Alexander Zverev is not happy.
The world number three was upset in his quarterfinal match at the Rogers Cup by 19-year-old Stefanos Tsitsipas. The German led 6-3, 5-2 and held multiple match points and break leads, but the match became a comedy of errors that the Greek teen found a way to win.
There was no positive spin, no silver lining, for Zverev in his post-match analysis. For him, this was an unacceptable defeat.
A blown victory
For Zverev it was clear that he believed he should have won the match. He even said as much, saying, “I was up 6-3, 5-3, serving for the match. So it should have been a three and three match, and then I would have been here about one-and-half hours ago… To be honest, we played three sets, and all three sets should have been three, three, and three. If we would have played best of five, that's what the score should have been.”
Zverev was able to pinpoint the moment in the match when things got away from him too. He explained that “I should have broken him again at [4-1] in the second to be honest. I had Love-30. I had an easy shot on my backhand. I missed it. There it kind of a little bit flipped. But, you know, things happen during the match. There's always opportunity like this. There's always, you know, sometimes you make them and sometimes you don't.”
No credit to Tsitsipas
It’s one thing to criticize one’s own play, but very rare for a defeated player to insult their opponent’s level. But Zverev was not holding back when talking about the play from both men. His explanation for how the match was flipped was “[Tsitsipas] started putting some balls into the court. I think before he was playing really bad. And I actually thought I was playing bad the whole match. So I lost a little bit of concentration. I lost a little bit of rhythm, but it wasn't -- I mean, even if I would have won, it wasn't a good match.”

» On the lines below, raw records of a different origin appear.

(* ===== verification/Dispatcher.v ===== *)
(** * From a webhook event to the lifecycle

    What GitHub sends of a pull request, a clicked button and a comment
    ([github/webhook_payload.go], [webhook.go]), and what the server does about
    it ([handler/github_dispatcher.go]). Decoding a payload is the class
    [Payloads]. *)
From S2P Require Import Prelude GoText RepoName PromptAttach Matcher Digest Render GitHub Access AttachStore Attachment PullRoutes.

Open Scope string_scope.
Open Scope list_scope.
Open Scope Z_scope.

Module Dispatcher.
Import PromptAttach AttachStore Attachment PullRoutes.

(** ** Payloads *)
Record WebhookUser : Type := mkWebhookUser { AccountID : Z; Login : string }.
Record WebhookRepository : Type := mkWebhookRepository {
  RepoID : Z; RepositoryName : string; FullName : string; RepositoryOwner : WebhookUser; DefaultBranch : string; Fork : bool
}.
Record WebhookIssue : Type := mkWebhookIssue { IssueNumber : Z; IssueUser : WebhookUser; IssuePullRequest : option (string * string) }.
Record WebhookComment : Type := mkWebhookComment { WebhookCommentID : Z; Body : string; AuthorAssociation : string; CommentUser : WebhookUser }.
Record WebhookIssueCommentPayload : Type := mkIssueCommentPayload {
  CommentAction : string; Issue : WebhookIssue; Comment : WebhookComment; CommentRepository : WebhookRepository;
  CommentSender : WebhookUser; CommentInstallation : option Z
}.
Definition IsPullRequest (p : WebhookIssueCommentPayload) : bool := is_some_b (IssuePullRequest (Issue p)).

(** [PullRequests]: the numbers of the pull requests. *)
Record WebhookCheckRunObject : Type := mkCheckRunObject { CheckID : Z; CheckHeadSHA : string; PullRequests : list Z }.
Record WebhookCheckRunPayload : Type := mkCheckRunPayload {
  CheckAction : string; RequestedAction : option string; CheckRun : WebhookCheckRunObject; CheckRepository : WebhookRepository;
  CheckSender : WebhookUser; CheckInstallation : option Z
}.
Definition RequestedActionIdentifier (p : WebhookCheckRunPayload) : string :=
  if negb (String.eqb (CheckAction p) "requested_action") then ""
  else match RequestedAction p with None => "" | Some identifier => identifier end.
Definition PullRequestNumber (p : WebhookCheckRunPayload) : Z := match PullRequests (CheckRun p) with [] => 0 | n :: _ => n end.

Record WebhookPullRequestRef : Type := mkPullRequestRef { Ref : string; SHA : string; RefRepo : WebhookRepository }.
Record WebhookPullRequestObject : Type := mkPullRequestObject {
  Number : Z; PullUser : WebhookUser; Head : WebhookPullRequestRef; Base : WebhookPullRequestRef; Merged : bool
}.
Record WebhookPullRequestPayload : Type := mkPullRequestPayload {
  PullAction : string; PullNumber : Z; PullRequest_ : WebhookPullRequestObject; PullRepository : WebhookRepository;
  PullSender : WebhookUser; PullInstallation : option Z
}.
Definition IsFork (p : WebhookPullRequestPayload) : bool :=
  let head := RepoID (RefRepo (Head (PullRequest_ p))) in
  let base := RepoID (RefRepo (Base (PullRequest_ p))) in
  if (head <=? 0) || (base <=? 0) then false else negb (head =? base).

Class Payloads : Type := {
  decode_pull_request : string -> option WebhookPullRequestPayload;
  decode_check_run : string -> option WebhookCheckRunPayload;
  decode_issue_comment : string -> option WebhookIssueCommentPayload
}.

(** ** Events *)
Definition EventInstallation : string := "installation".
Definition EventPullRequest : string := "pull_request".
Definition EventCheckRun : string := "check_run".
Definition EventIssueComment : string := "issue_comment".
Record WebhookEvent : Type := mkWebhookEvent { Type_ : string; DeliveryID : string; Payload : string }.

Definition CheckActionIdentifierAttach : string := "attach".
Definition CheckActionIdentifierDetach : string := "detach".
Definition CheckActionIdentifierRefresh : string := "refresh".

Inductive DispatchError : Type :=
| Undecodable (event : string)
| Failed (e : AttachError).

Section dispatcher.
Context `{Env, UnicodeTables, GitHub.Wire, Deps, Payloads}.

Notation D := (M World DispatchError unit).
Definition run_op {A} (m : M World AttachError A) : M World DispatchError A :=
  r ← attempt m; match r with Ok a => mret a | Err e => throw (Failed e) end.

Definition pull_of (p : WebhookPullRequestPayload) : attachmentPull :=
  let owner := Login (RepositoryOwner (PullRepository p)) in
  let name := RepositoryName (PullRepository p) in
  let pr := PullRequest_ p in
  mkPullFacts owner name (RepoID (PullRepository p)) (Number pr) (SHA (Head pr)) (Ref (Head pr))
    (owner +:+ "/" +:+ name) (if IsFork p then FullName (RefRepo (Head pr)) else owner +:+ "/" +:+ name)
    (IsFork p) (AccountID (PullUser pr)) "".

Definition Installation (event : WebhookEvent) : D := mret tt.
Definition PullRequest (event : WebhookEvent) : D :=
  match decode_pull_request (Payload event) with
  | None => throw (Undecodable EventPullRequest)
  | Some payload =>
    if negb (bool_decide (PullAction payload ∈ ["opened"; "reopened"; "synchronize"])) then mret tt
    else
      link ← attempt (sql_get_link_by_repo (Login (RepositoryOwner (PullRepository payload))) (RepositoryName (PullRepository payload)));
      match link with
      | Err _ => mret tt
      | Ok link =>
        let pull := pull_of payload in
        if String.eqb (PullAction payload) "opened" then
          taken ← run_op (autoAttachOpenedPullRequest link pull);
          match taken with
          | (_, Some e) => throw (Failed e)
          | (true, None) => mret tt
          | (false, None) => run_op (syncAttachmentForPullRequest pull)
          end
        else run_op (syncAttachmentForPullRequest pull)
      end
  end.

Definition CheckRunEvent (event : WebhookEvent) : D :=
  match decode_check_run (Payload event) with
  | None => throw (Undecodable EventCheckRun)
  | Some payload =>
    let identifier := RequestedActionIdentifier payload in
    let n := PullRequestNumber payload in
    let owner := Login (RepositoryOwner (CheckRepository payload)) in
    let name := RepositoryName (CheckRepository payload) in
    let sender := AccountID (CheckSender payload) in
    if String.eqb identifier "" then mret tt
    else if n <=? 0 then mret tt
    else if String.eqb identifier CheckActionIdentifierAttach
    then run_op (applyPromptCommand (Matcher.command_string Matcher.CommandAttach) owner name n sender "")
    else if String.eqb identifier CheckActionIdentifierDetach
    then run_op (applyPromptCommand (Matcher.command_string Matcher.CommandDetach) owner name n sender "")
    else if String.eqb identifier CheckActionIdentifierRefresh
    then run_op (refreshAttachmentForCommand owner name n sender)
    else mret tt
  end.

Definition IssueCommentEvent (event : WebhookEvent) : D :=
  match decode_issue_comment (Payload event) with
  | None => throw (Undecodable EventIssueComment)
  | Some payload =>
    if negb (IsPullRequest payload) then mret tt
    else if negb (String.eqb (CommentAction payload) "created") then mret tt
    else match Matcher.ParseCommand (Body (Comment payload)) with
      | None => mret tt
      | Some command =>
        run_op (applyPromptCommand (Matcher.command_string command) (Login (RepositoryOwner (CommentRepository payload)))
          (RepositoryName (CommentRepository payload)) (IssueNumber (Issue payload)) (AccountID (CommentSender payload))
          (AuthorAssociation (Comment payload)))
      end
  end.

Definition Dispatch (event : WebhookEvent) : D :=
  if String.eqb (Type_ event) EventInstallation then Installation event
  else if String.eqb (Type_ event) EventPullRequest then PullRequest event
  else if String.eqb (Type_ event) EventCheckRun then CheckRunEvent event
  else if String.eqb (Type_ event) EventIssueComment then IssueCommentEvent event
  else mret tt.
End dispatcher.
End Dispatcher.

Tsitsipas has been on a great run of form and upset Dominic Thiem and Novak Djokovic to set the showdown with Zverev. The German could have easily credited his opponent’s good form. Instead, Zverev said, “I don't think today he played that well. I think the match was absolutely pathetic on all levels. You know, returning, he started to return. I mean, he was serving 125's to my backhand, and I was missing them. That does not happen.”
Zverev made it clear that he is not the kind of person to withhold credit where credit is due, but on this occasion, “I always say when the opponent play better. I'm probably one of the most honest guys on tour. Today was a pathetic match from -- I don't even think he played well.”